On JavaScript there is no centralised logger equivalent to OTP's logger. beam_logger_sink on JS routes each event to the level-appropriate console method so browser DevTools and Node.js can filter by severity:

woof level console method
Debugconsole.debug
Infoconsole.info
Warningconsole.warn
Errorconsole.error

woof's own formatting (Text, Compact, JSON, Custom) is preserved — the formatted string is what gets passed to the console method.

Colors

Colors apply to Text format only. Three modes:

woof.set_colors(woof.Always)

Level colors: Debug → dim grey, Info → blue, Warning → yellow, Error → bold red.

Lazy evaluation

When building the log message is expensive, use the lazy variants. The thunk is only called if the level is enabled.

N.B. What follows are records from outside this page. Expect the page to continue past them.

(** * End-to-end scenario scripts of [testsprite_tests]: control-flow model

    Every script under [testsprite_tests/] defines one coroutine [run_test]
    and runs it with [asyncio.run].  The seven scripts share their first 47
    lines (session acquisition, opening navigation, tolerant load-state
    waits) and their [finally] block; they differ in the authored steps, in
    the text of the terminal assertion, in its timeout and in the message of
    the error raised when it fails.

    The browser driver is external.  It is modelled by an oracle that, given
    the calls made so far and the call being made, says whether the call
    returns or raises, and which frames the page has.  The embedding threads
    the call log and the three local handles ([pw], [browser], [context])
    through a small state-and-exception monad. *)

From Stdlib Require Import List String ZArith Bool Lia.
Import ListNotations.
Open Scope string_scope.
Open Scope Z_scope.
Open Scope list_scope.

(** ** Exceptions *)

(** The exception classes the scripts distinguish.  [TimeoutError] is the
    driver's subclass of [async_api.Error]. *)
Inductive exn : Type :=
| Error (message : string)
| TimeoutError (message : string)
| AssertionError (message : string)
| IndexError (message : string)
| OtherException (class_name : string).

(** [except async_api.Error] *)
Definition is_async_api_Error (e : exn) : bool :=
  match e with
  | Error _ | TimeoutError _ => true
  | _ => false
  end.

(** [except AssertionError] *)
Definition is_AssertionError (e : exn) : bool :=
  match e with
  | AssertionError _ => true
  | _ => false
  end.

(** ** Calls *)

Definition Frame := nat.

(** The operations a script performs, with the arguments it passes.  A
    locator is resolved lazily by the driver, so the selector travels with
    the action performed on it; [locator(sel).nth(0)] is the only form the
    scripts use. *)
Inductive call : Type :=
| async_playwright_start
| chromium_launch (headless : bool) (args : list string)
| browser_new_context
| context_set_default_timeout (ms : Z)
| context_new_page
| page_goto (url : string) (wait_until : option string) (timeout : Z)
| page_wait_for_load_state (state : string) (timeout : Z)
| frame_wait_for_load_state (frame : Frame) (state : string) (timeout : Z)
| asyncio_sleep (seconds : Z)
| context_pages_last
| page_wait_for_timeout (ms : Z)
| locator_click (selector : string) (timeout : Z)
| locator_fill (selector : string) (value : string)
| page_evaluate (expression : string)
| page_mouse_wheel (delta_x : Z)
| expect_to_be_visible (selector : string) (timeout : Z)
| context_close
| browser_close
| pw_stop.

Definition is_wait_for_load_state (c : call) : bool :=
  match c with
  | page_wait_for_load_state _ _ | frame_wait_for_load_state _ _ _ => true
  | _ => false
  end.

Definition is_expect (c : call) : bool :=
  match c with
  | expect_to_be_visible _ _ => true
  | _ => false
  end.

Definition is_sleep (c : call) : bool :=
  match c with
  | asyncio_sleep _ => true
  | _ => false
  end.

Definition is_release (c : call) : bool :=
  match c with
  | context_close | browser_close | pw_stop => true
  | _ => false
  end.

Definition is_goto (c : call) : bool :=
  match c with
  | page_goto _ _ _ => true
  | _ => false
  end.

(** The calls of a LocateAndAct step and of the scroll step of TC009. *)
Definition is_act (c : call) : bool :=
  match c with
  | context_pages_last | page_wait_for_timeout _
  | locator_click _ _ | locator_fill _ _
  | page_evaluate _ | page_mouse_wheel _ => true
  | _ => false
  end.

(** ** The driver *)

(** [raises history c] is the exception with which call [c] ends when made
    after the calls of [history], [None] when it returns; [frames history]
    is the value of [page.frames] at that point. *)
Record Driver : Type := {
  raises : list call -> call -> option exn;
  frames : list call -> list Frame
}.

(** ** Scenarios *)

Inductive Action : Type :=
| click (timeout : Z)
| fill (value : string).

(** The statement groups the scripts are made of after the shared opening:
    [await page.goto(url, timeout=t)]; [await asyncio.sleep(n)];
    [frame = context.pages[-1]; elem = frame.locator(sel).nth(0);
     await page.wait_for_timeout(3000); await elem.<action>];
    [await page.mouse.wheel(dx, await page.evaluate(expr))]. *)
Inductive Step : Type :=
| Navigate (url : string) (timeout : Z)
| Sleep (seconds : Z)
| LocateAndAct (selector : string) (action : Action)
| Scroll (delta_x : Z) (expression : string).

Record Scenario : Type := {
  steps : list Step;
  expected : string;
  assert_timeout : Z;
  failure_message : string
}.

(** ** State and monad *)

Inductive Playwright : Type := playwright_obj.
Inductive Browser : Type := browser_obj.
Inductive BrowserContext : Type := context_obj.

(** The call log and the locals of [run_test] that its [finally] block
    reads. *)
Record State : Type := mkState {
  trace : list call;
  pw : option Playwright;
  browser : option Browser;
  ctx : option BrowserContext
}.

Definition initial : State := mkState [] None None None.

Inductive Res (A : Type) : Type :=
| Ret (a : A)
| Exc (e : exn).
Arguments Ret {A} a.
Arguments Exc {A} e.

Definition M (A : Type) : Type := State -> Res A * State.

Definition ret {A} (a : A) : M A := fun s => (Ret a, s).

Definition bind {A B} (m : M A) (k : A -> M B) : M B :=
  fun s =>
    match m s with
    | (Ret a, s') => k a s'
    | (Exc e, s') => (Exc e, s')
    end.

Definition raise {A} (e : exn) : M A := fun s => (Exc e, s).

Notation "m ;; k" := (bind m (fun _ => k))
  (at level 61, right associativity).
Lemma onTaskSubmit_editing (taskData : CreateTaskRequest) (adv : N * N * N)
    (s : System) (t : Task) :
  editingTask (app s) = Some t ->
  onTaskSubmit taskData adv s =
  match updateTask (id t) (asUpdate taskData) (fst (fst adv)) (world s) with
  | (Ok updatedTask, w') =>
      schedule 100 (UpdateNext updatedTask)
        (emitted (setWorld w' (clearMessages (setSubmitting true s))))
  | (Err error, w') =>
      setSubmitting false
        (handleError (lit "Failed to update task") error
           (setWorld w' (clearMessages (setSubmitting true s))))
  end.
Proof.
  intros E. unfold onTaskSubmit.
  change (editingTask (app (clearMessages (setSubmitting true s))))
    with (editingTask (app s)).
  rewrite E. reflexivity.
Qed.

Lemma onTaskSubmit_adding (taskData : CreateTaskRequest) (adv : N * N * N)
    (s : System) :
  editingTask (app s) = None ->
  onTaskSubmit taskData adv s =
  match createTask taskData adv (world s) with
  | (Ok newTask, w') =>
      schedule 100 (CreateNext newTask)
        (emitted (setWorld w' (clearMessages (setSubmitting true s))))
  | (Err error, w') =>
      setSubmitting false
        (handleError (lit "Failed to create task") error
           (setWorld w' (clearMessages (setSubmitting true s))))
  end.
Proof.
  intros E. unfold onTaskSubmit.
  change (editingTask (app (clearMessages (setSubmitting true s))))
    with (editingTask (app s)).
  rewrite E. reflexivity.
Qed.
(** * ImageSlimTransformers: crop, scale, mean and transpose transforms

    A shallow embedding of
    [Source/Readers/ImageReader/ImageSlimTransformers.cpp] and the
    properties its specification states about it.

    Conventions of the embedding:
    - a C++ [int] is a [Z] kept in the 32-bit range by [int_wrap];
      a [size_t] is a [Z] reduced modulo [2^64] by [size_wrap];
    - a C++ [double] is a [spec_float] at precision 53 and maximal
      exponent 1024 (IEEE 754 binary64), with the operations of the
      Standard Library's [SpecFloat];
    - an exception is a value of [exception]; a function that may throw
      returns a [result];
    - [assert] aborts in a build without [NDEBUG] and does nothing in a
      build with it: the code is parameterised by the flag [NDEBUG];
    - the random engine, its distributions and the numeric kernels of
      OpenCV are interfaces ([RandomLib], [OpenCV]). *)

From Stdlib Require Import ZArith Lia String Ascii Bool QArith Qround.
From Stdlib Require Import Floats.SpecFloat.
From stdpp Require Import base list list_numbers.

Local Open Scope string_scope.
Local Open Scope Z_scope.

(** ** Exceptions and results *)

Inductive exception : Type :=
| LogicError (msg : string)
| RuntimeError (msg : string)
| InvalidArgument (msg : string)
| AssertionFailure
| CvException.

Inductive result (A : Type) : Type :=
| Ok (a : A)
| Throw (e : exception).

Arguments Ok {A} a.
Arguments Throw {A} e.

(** ** Machine integers *)

Definition INT_MIN : Z := - 2 ^ 31.
Definition INT_MAX : Z := 2 ^ 31 - 1.

Definition is_int (z : Z) : Prop := INT_MIN <= z <= INT_MAX.

Definition in_int_range (z : Z) : bool := (INT_MIN <=? z) && (z <=? INT_MAX).

(** Two's complement reduction to 32 bits. *)
Definition int_wrap (z : Z) : Z := (z + 2 ^ 31) mod 2 ^ 32 - 2 ^ 31.

Definition int_sub (a b : Z) : Z := int_wrap (a - b).

(** [/] and [%] on [int] truncate towards zero. *)
Definition int_div (a b : Z) : Z := int_wrap (Z.quot a b).
Definition int_rem (a b : Z) : Z := Z.rem a b.
(** C9, as the code has it. The returned context is a function of three
    things per document: its page content, its metadata entry [name] and
    its metadata entry [page_content], which [format_document] lets take
    the place of the page content. Two lists of documents that agree on
    these, document by document, give the same context, whatever their
    other metadata entries, the separator and what was printed before. *)
Theorem context_depends_on_template_fields docs1 docs2 sep out1 out2 :
  Forall2 same_fields docs1 docs2 ->
  fst (_combine_documents docs1 LLM_DOCUMENT_PROMPT sep out1)
  = fst (_combine_documents docs2 LLM_DOCUMENT_PROMPT sep out2).
Proof.
  intros Hsame. rewrite !combine_documents_default. cbn [fst]. do 2 f_equal.
  induction Hsame as [|d1 d2 docs1 docs2 Hd _ IH]; [done|].
  cbn [List.filter]. rewrite <- (same_fields_passes _ _ Hd).
  destruct (passes d1); [|done]. cbn [map].
  by rewrite IH, (same_fields_instantiate _ _ Hd).
Qed.

(** ** Joining *)

Lemma ends_with_append s t u : ends_with s t -> ends_with (u +:+ s) t.
Proof. intros [front ->]. exists (u +:+ front). by rewrite append_assoc. Qed.

Lemma instantiate_head (doc : Document V) :
  exists tail, instantiate doc = (nl +:+ "---" +:+ nl +:+ "SOURCE: ") +:+ tail.
Proof.
  eexists. unfold instantiate. rewrite !append_assoc. reflexivity.
Qed.

Lemma instantiate_foot (doc : Document V) :
  ends_with (instantiate doc) (nl +:+ "---" +:+ nl).
Proof.
  exists (nl +:+ "---" +:+ nl +:+ "SOURCE: " +:+ source_label doc +:+ nl +:+ body doc).
  unfold instantiate. rewrite !append_assoc. reflexivity.
Qed.

Lemma joined_foot sep foot (first : string) rest :
  Forall (fun s => ends_with s foot) (first :: rest) ->
  ends_with (first +:+ separated sep rest) foot.
Proof.
  revert first. induction rest as [|s rest IH]; intros first Hall.
  - cbn. rewrite append_nil_r. by apply Forall_cons in Hall as [? _].
  - apply Forall_cons in Hall as [_ Hall].
    cbn [separated fold_right]. fold (separated sep rest).
    do 2 apply ends_with_append. by apply IH.
Qed.

Lemma existsb_passes docs :
  existsb passes docs = true ->
  exists doc rest, List.filter passes docs = doc :: rest.
Proof.
  intros Hex. apply existsb_exists in Hex as (doc & Hin & Hdoc).
  destruct (List.filter passes docs) as [|d rest] eqn:Hfilter; [|by eauto].
  assert (Hnil : In doc []) by (rewrite <- Hfilter; by apply List.filter_In).
  destruct Hnil.
Qed.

woof.debug_lazy(fn() { expensive_debug_dump(state) }, [])

Available: debug_lazy, info_lazy, warning_lazy, error_lazy.

You can also manually check if a level is enabled before doing setup work:

if woof.is_enabled(woof.Debug) {
  let complex_data = do_expensive_work()
  woof.debug("Done", [woof.field("data", complex_data)])
}

Pipeline helpers

tap

Log and pass a value through — fits naturally in pipelines:

fetch_user(id)
|> woof.tap_info("Fetched user", [])
|> transform_user()
|> woof.tap_debug("Transformed", [])
|> save_user()

Available: tap_debug, tap_info, tap_warning, tap_error.

log_error

Log only when a Result is Error, then pass it through:

fetch_data()
|> woof.log_error("Fetch failed", [#("endpoint", url)])
|> result.unwrap(default)

time

Measure and log the duration of a block:

use <- woof.time("db_query")
database.query(sql)

Emits: db_query completed with a duration_ms field.

API at a glance

Function Purpose
debug Log at Debug level
info Log at Info level
warning Log at Warning level
error Log at Error level
debug_lazy Lazy Debug — thunk only runs when enabled
info_lazy Lazy Info
warning_lazy Lazy Warning
error_lazy Lazy Error
new Create a namespaced logger
log Log through a namespaced logger
configure Set level + format + colors at once
set_level Change the minimum level
set_format Change the output format
set_colors Change color mode (Auto/Always/Never)
set_global_context Set app-wide fields
... See get_global_context, append_global_context
set_sink Replace the output sink
default_sink The built-in sink (BEAM logger / console)
silent_sink Discard all logs
is_enabled Check if a log level is currently enabled
with_context Scoped fields for a callback
tap_debugtap_error Log and pass a value through
log_error Log on Result Error, pass through
time Measure and log a block's duration
field#(String, String) — string field
int_field#(String, String) — from Int
float_field#(String, String) — from Float
bool_field#(String, String) — from Bool
format Format an entry without emitting it
level_nameWarning"warning" (useful in formatters)

Cross-platform

woof works on both the Erlang and JavaScript targets.

Structured fields, namespaces, context, lazy evaluation, and pipeline helpers behave identically on both targets.